# Data items

..........

(* ===== verification/UdpServe.v ===== *)
(** * Serving a CONNECT-UDP request

    serveConnectUDP, dialConnectUDPTarget and clientAddressKey of
    native_udp_association.go, and the unwrapping of the response writer of
    native_udp_stream.go.  The effects of a request are recorded in the order the
    code performs them, deferred calls included. *)

From stdpp Require Import base decidable numbers list gmap strings.
From Stdlib Require Import ZArith Lia Ascii.
From S2P Require Import Prelude GoStrings GoNet Acl Policy GoHttp UdpProtocol UdpRun.

(** ** HTTP/3 capabilities of a wrapped response writer *)

(** A writer by identity: its two capabilities, and what [Unwrap] returns when it
    has that method. *)
Record writer := MkWriter { w_streamer : bool; w_settingser : bool; w_unwrap : option (option nat) }.

Section Stream.
Variable heap : nat -> writer.

(** The writer the loop goes on with. *)
Definition next_writer (w : nat) : option nat :=
  match w_unwrap (heap w) with
  | Some (Some next) => if bool_decide (next = w) then None else Some next
  | _ => None
  end.

(** The loop from one depth on: the streamer and settingser found so far. *)
Fixpoint find_capabilities (depth : nat) (w : option nat) (streamer settings : option nat) : option (nat * nat) :=
  match depth, w with
  | S depth', Some x =>
      let streamer := if w_streamer (heap x) then Some x else streamer in
      let settings := if w_settingser (heap x) then Some x else settings in
      match streamer, settings with
      | Some a, Some b => Some (a, b)
      | _, _ => find_capabilities depth' (next_writer x) streamer settings
      end
  | _, _ => None
  end.

Definition http3CapabilitiesFromResponseWriter (w : option nat) : option (nat * nat) :=
  find_capabilities 16 w None None.

Definition http3StreamFromResponseWriter (HTTPStream : nat -> option nat) (w : option nat) : result (option nat) :=
  match http3CapabilitiesFromResponseWriter w with
  | Some (streamer, _) => Ok (HTTPStream streamer)
  | None => Err (ErrMsg (go "HTTP/3 stream unavailable"))
  end.

(** The writer reached after [k] unwraps. *)
Fixpoint unwrapped (k : nat) (w : option nat) : option nat :=
  match k with
  | O => w
  | S k' => match w with Some x => unwrapped k' (next_writer x) | None => None end
  end.

Lemma unwrapped_None k : unwrapped k None = None.
Proof. by destruct k. Qed.

Lemma find_sound depth w st0 se0 a b :
  find_capabilities depth w st0 se0 = Some (a, b) ->
  (st0 = Some a \/ exists i, i < depth /\ unwrapped i w = Some a /\ w_streamer (heap a) = true) /\
  (se0 = Some b \/ exists i, i < depth /\ unwrapped i w = Some b /\ w_settingser (heap b) = true).
Proof.
  revert w st0 se0. induction depth as [|depth IH]; intros [x|] st0 se0; cbn [find_capabilities]; try done.
  intros Hf.
  assert (Hcase : (if w_streamer (heap x) then Some x else st0) = Some a /\ (if w_settingser (heap x) then Some x else se0) = Some b \/
    find_capabilities depth (next_writer x) (if w_streamer (heap x) then Some x else st0)
      (if w_settingser (heap x) then Some x else se0) = Some (a, b)).
  { destruct (if w_streamer (heap x) then Some x else st0), (if w_settingser (heap x) then Some x else se0); auto.
    injection Hf as -> ->. auto. }
  assert (Hhere : forall c (p : nat -> bool) old, (if p x then Some x else old) = Some c -> old = Some c \/
    exists i, i < S depth /\ unwrapped i (Some x) = Some c /\ p c = true).
  { intros c p old. destruct (p x) eqn:E; [|by left]. intros [= ->]. right. exists 0. split; [lia|done]. }
  destruct Hcase as [[Ha Hb]|Hrec].
  - split; [by apply (Hhere a (fun y => w_streamer (heap y)))|by apply (Hhere b (fun y => w_settingser (heap y)))].
  - apply IH in Hrec as [[Ha|(i & Hi & Hu & Hw)] Hb2]; (split; [|destruct Hb2 as [Hb|(j & Hj & Hv & Hx)]]);
      try (by apply (Hhere a (fun y => w_streamer (heap y))));
      try (by apply (Hhere b (fun y => w_settingser (heap y))));
      right; [exists (S j)|exists (S i)|exists (S j)]; (split; [lia|]); done.
Qed.

(** A capability is held already or comes within [depth] unwraps. *)
Definition available (p : nat -> bool) (depth : nat) (w old : option nat) : Prop :=
  is_Some old \/ exists i x, i < depth /\ unwrapped i w = Some x /\ p x = true.

Lemma available_step p depth x old :
  available p (S depth) (Some x) old ->
  available p depth (next_writer x) (if p x then Some x else old).
Proof.
  intros [Hold|(i & y & Hi & Hu & Hp)].
  - left. by destruct (p x).
  - destruct i as [|i]; [|right; exists i, y; split; [lia|done]].
    injection Hu as ->. left. by rewrite Hp.
Qed.

Lemma find_complete depth w st0 se0 :
  st0 = None \/ se0 = None ->
  available (fun x => w_streamer (heap x)) depth w st0 ->
  available (fun x => w_settingser (heap x)) depth w se0 ->
  is_Some (find_capabilities depth w st0 se0).
Proof.
  revert w st0 se0. induction depth as [|depth IH]; intros w st0 se0 Hn Ha Hb.
  { exfalso. destruct Ha as [Ha|(i & y & ? & _)]; [|lia]. destruct Hb as [Hb|(i & y & ? & _)]; [|lia].
    destruct Hn as [->| ->]; [by destruct Ha|by destruct Hb]. }
  destruct w as [x|].
  - cbn [find_capabilities].
    apply (available_step (fun y => w_streamer (heap y))) in Ha.
    apply (available_step (fun y => w_settingser (heap y))) in Hb. cbv beta in Ha, Hb.
    destruct (if w_streamer (heap x) then Some x else st0) as [a|] eqn:Ea; [|by apply IH; auto].
    destruct (if w_settingser (heap x) then Some x else se0) as [b|] eqn:Eb; [by eexists|by apply IH; auto].
  - exfalso. destruct Hn as [->| ->].
    + destruct Ha as [Ha|(i & y & _ & Hu & _)]; [by destruct Ha|by rewrite unwrapped_None in Hu].
    + destruct Hb as [Hb|(i & y & _ & Hu & _)]; [by destruct Hb|by rewrite unwrapped_None in Hu].
Qed.

(** The search for the HTTP/3 stream terminates on any chain of wrappers, cyclic ones
    included, and succeeds exactly when both capabilities occur within the first
    sixteen writers; what it returns has them. *)
Theorem capabilities_found w :
  (is_Some (http3CapabilitiesFromResponseWriter w) <->
   (exists i x, i < 16 /\ unwrapped i w = Some x /\ w_streamer (heap x) = true) /\
   (exists j y, j < 16 /\ unwrapped j w = Some y /\ w_settingser (heap y) = true)) /\
  (forall a b, http3CapabilitiesFromResponseWriter w = Some (a, b) ->
     w_streamer (heap a) = true /\ w_settingser (heap b) = true).
Proof.
  unfold http3CapabilitiesFromResponseWriter. split; [split|].
  - intros [[a b] Hf]. apply find_sound in Hf as [[?|(i & ? & ? & ?)] [?|(j & ? & ? & ?)]]; try done.
    split; [by exists i, a|by exists j, b].
  - intros [Ha Hb]. apply find_complete; [by left|by right|by right].
  - intros a b Hf. apply find_sound in Hf as [[?|(i & ? & ? & ?)] [?|(j & ? & ? & ?)]]; done.
Qed.
End Stream.

(** ** The client key of the per-client limit *)

Definition clientAddressKey `{UnicodeTables} (remoteAddress : gostring) : gostring :=
  match SplitHostPort remoteAddress with
  | Err _ => go "unknown"
  | Ok (host, _) =>
      if bool_decide (host = []) then go "unknown"
      else match ParseIP host with
           | Some ip => IP_String ip
           | None => ToLower host
           end
  end.

(** ** Dialling the target *)

(** The addresses tried, in order, and the connection. *)
Fixpoint dialConnectUDPTarget (dial : gostring -> option nat * option error) (addresses : list gostring)
    : list gostring * option nat :=
  match addresses with
  | [] => ([], None)
  | address :: rest =>
      match dial address with
      | (Some conn, None) => ([address], Some conn)
      | _ => let '(tried, c) := dialConnectUDPTarget dial rest in (address :: tried, c)
      end
  end.

(** ** The handler *)

Definition errConnectUDPResourceLimit : error := ErrMsg (go "connect-udp resource limit reached").
Definition errConnectUDPDial : error := ErrMsg (go "connect-udp target connection failed").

..........

# TASK GOAL
From the entries above, extract only the lines running from the one containing "depth', Some x =>" through the one containing "b => Some (a, b)", inclusive.

# SOLUTION FOR THIS TASK
  | S depth', Some x =>
      let streamer := if w_streamer (heap x) then Some x else streamer in
      let settings := if w_settingser (heap x) then Some x else settings in
      match streamer, settings with
      | Some a, Some b => Some (a, b)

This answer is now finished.